Getting older comes with both benefits and losses. Benefits may include more free time, deeper relationships grown over time, and becoming more brilliantly who we are. Losses include physical and mental decline, death of friends and family members and, eventually, our own death. When we think about aging, it’s often the difficult losses that loom large.

I have been living with multiple sclerosis for more than 40 years. It’s an incurable, progressive neurological disease that has taught me much about living with loss. The MS journey is different for each person. Across the decades I have gradually become paralyzed. First, I lost use of one leg, then the other. I started using a motorized scooter. When my legs became too weak to transfer, I got a motorized wheelchair. Then I lost the use of one arm and hand and, a couple of years later, the other. Now my wheelchair is equipped with head controls and I use SmyleMouse to control my computer. With loss of physical function comes loss of employment and ability to volunteer and get out in the world. I hope to bring the lessons I’ve learned on loss forward as I age.

  1. You can choose your attitude. I have little control over the disease process, but I can adjust my inner world. That includes my worldview, spirituality, and self-talk.

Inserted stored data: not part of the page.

Lemma parse_loop_ok (a : list string) url0 hs0 url hs :
  parse_loop a url0 hs0 = inr (url, hs) ->
  (well_formed_headers hs0 -> well_formed_headers hs)
  /\ (url = url0
      \/ exists pre value post,
           a = (pre ++ "--url" :: value :: post)%list
           /\ url = Some value
           /\ Nat.even (length pre) = true).
Proof.
  revert url0 hs0. induction a as [| x | x y a IH] using list_pair_ind;
    intros url0 hs0 E.
  - simpl in E. injection E as <- <-. split; auto.
  - exfalso. simpl in E.
    destruct (String.eqb x "--url"); [discriminate|].
    destruct (String.eqb x "-H" || String.eqb x "--header"); [discriminate|].
    destruct (String.eqb x "-a" || String.eqb x "--auth"); discriminate.
  - destruct (parse_loop_turn _ _ _ _ _ _ E) as [u1 [h1 [E1 [W1 U1]]]].
    destruct (IH _ _ E1) as [W [U | [pre [value [post [-> [-> Ev] ] ] ] ] ] ].
    + split; [auto|]. subst u1. destruct U1 as [[-> ->] | ->]; [|now left].
      right. now exists [], y, a.
    + split; [auto|]. right.
      exists (x :: y :: pre), value, post. now repeat split.
Qed.

(** X17: when [parseArguments] returns, it returns a URL that is not empty and
    that is the value of a [--url] in option position; the arguments after
    the first two are even in number; and the headers have distinct names and
    texts that are not empty. *)
Theorem parsed_arguments_are_well_formed
    (argv : list string) (url : string) (customHeaders : obj) :
  parseArguments argv = inr (url, customHeaders) ->
  url <> EmptyString
  /\ Nat.even (length (skipn 2 argv)) = true
  /\ (exists pre post,
         skipn 2 argv = (pre ++ "--url" :: url :: post)%list
         /\ Nat.even (length pre) = true)
  /\ well_formed_headers customHeaders.
Proof.
  unfold parseArguments.
  destruct (parse_loop (skipn 2 argv) None []) as [e|[[u|] hs]] eqn:E;
    try discriminate.
  destruct (string_is_empty u) eqn:Ne; [discriminate|]. intros [= -> ->].
  destruct (parse_loop_ok _ _ _ _ _ E) as [W U].
  split; [intros ->; discriminate|].
  split; [exact (parse_loop_even _ _ _ _ E)|].
  split.
  { destruct U as [U | [pre [value [post [A [[= ->] Ev] ] ] ] ] ]; [discriminate|].
    now exists pre, post. }
  apply W. split; constructor.
Qed.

  2. Be here now. My MS symptoms are likely to increase, but it does me little good to ruminate over what is yet to come. Author and creative consultant Dan Zadra reminds us “worry is a misuse of imagination.”
  3. Feel your feelings. Dealing with difficult emotions has been one of the major challenges of my life. As a young adult, I thought I was alone in feeling Big Emotions. It seemed every problem deserved intellectual problem-solving. I am learning from Resmaa Menakem to pay attention to the information my body gives me (warm, cold, tight, loose, heavy, light). Staying with feelings and sensations as often and as long as I need to is important for my well-being.

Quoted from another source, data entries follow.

(** ** The run *)

(** C1 (fails on the code).  With a changelog that parses and no
    destination file the process exits with code 1 at the read of the
    destination: nothing is written, and the message of the [catch] that
    would go on with an empty document is never printed. *)
Theorem missing_destination_exits :
  files worldNoDestination !! SDK_CHANGELOG_PATH env0 = Some changelogNew
  ∧ files worldNoDestination !! RELEASE_NOTES_PATH = None
  ∧ exitOf env0 worldNoDestination = Exit 1
  ∧ writes (updateReleaseNotes env0 worldNoDestination).2 = []
  ∧ files (updateReleaseNotes env0 worldNoDestination).2
    = files worldNoDestination
  ∧ consoleOf env0 worldNoDestination
    = [LogStart; LogReading "./CHANGELOG.md"; LogLatest (lit "## [2.0.0]");
       ErrRead RELEASE_NOTES_PATH].
Proof.
  split; [reflexivity|]. split; [reflexivity|].
  unfold exitOf, consoleOf.
  rewrite (run_destination_missing env0 worldNoDestination changelogNew).
  - done.
  - reflexivity.
  - vm_compute. discriminate.
  - vm_compute. discriminate.
  - reflexivity.
Qed.

(** * Further properties of the script *)

(** ** Files and notifications *)

#[local] Opaque parseChangelog mergeRelease.

Section io.
Variable env : Env.
Implicit Types (w : World) (c d text : jsstring) (path : string).

Lemma writeFile_ok path text w :
  path ∉ readonly w →
  writeFile path text w
  = (Normal tt,
     {| files := <[path := text]> (files w); readonly := readonly w;
        webhookUp := webhookUp w; console := console w ++ [LogWritten path];
        writes := writes w ++ [(path, text)]; posts := posts w |}).
Proof.
  intros Hro. unfold writeFile, tryCatch, bind, fs_writeFileSync, consoleLog.
  by rewrite bool_decide_eq_false_2 by done.
Qed.

Lemma writeFile_refused path text w :
  path ∈ readonly w →
  writeFile path text w = (Exit 1, logged [ErrWrite path] w).
Proof.
  intros Hro.
  unfold writeFile, tryCatch, bind, fs_writeFileSync, consoleLog, process_exit.
  by rewrite bool_decide_eq_true_2 by done.
Qed.

Lemma sendSlackNotification_eq message w :
  ∃ evs,
    sendSlackNotification env message w
    = (Normal tt,
       {| files := files w; readonly := readonly w; webhookUp := webhookUp w;
          console := console w ++ evs; writes := writes w;
          posts := posts w ++ slackPosts env w message |}).
Proof.
  unfold sendSlackNotification, slackPosts, SLACK_WEBHOOK_URL.
  destruct (env_SLACK_WEBHOOK_URL env) as [url|]; [case_decide|].
  - exists [LogNoWebhook]. unfold consoleLog. by rewrite app_nil_r.
  - unfold tryCatch, bind, axios_post, consoleLog.
    destruct (webhookUp w) eqn:Hup; simpl.
    + exists [LogSlackSent]. by rewrite ?Hup.
    + exists [ErrSlack]. by rewrite ?Hup, app_nil_r.
  - exists [LogNoWebhook]. unfold consoleLog. by rewrite app_nil_r.
Qed.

  4. Don’t believe everything you think. Pema Chodron taught me this one. Just because I have a thought (“I can’t bear this” for instance) doesn’t mean it’s true. I find the work of Byron Katie useful. She coaches us to ask four questions. is it true? Can I absolutely know that it’s true? How do I react when I believe that thought? Who would I be without the thought?
  5. Practice self-compassion. Kristin Neff and Jan Lundy have taught me to be kind, rather than judgmental. I can remember that all people suffer, and I can meet my experience with tender curiosity.
  6. Each person has their own journey. It takes the time it takes. Grief is its own territory. Your journey may look nothing like mine. There is no need to compare or judge.
  7. Show up, listen, be kind and supportive. As individuals and as communities, we can be present and compassionate with ourselves, each other, and the wider world.
  8. Welcome everything. Every experience is an opportunity to practice being aware, awake, and caring. Even difficult circumstances bring lessons. Life is rich with meaning and beauty.

The losses of life can be painful, but they are survivable. Sorrow is always making furrows for joy.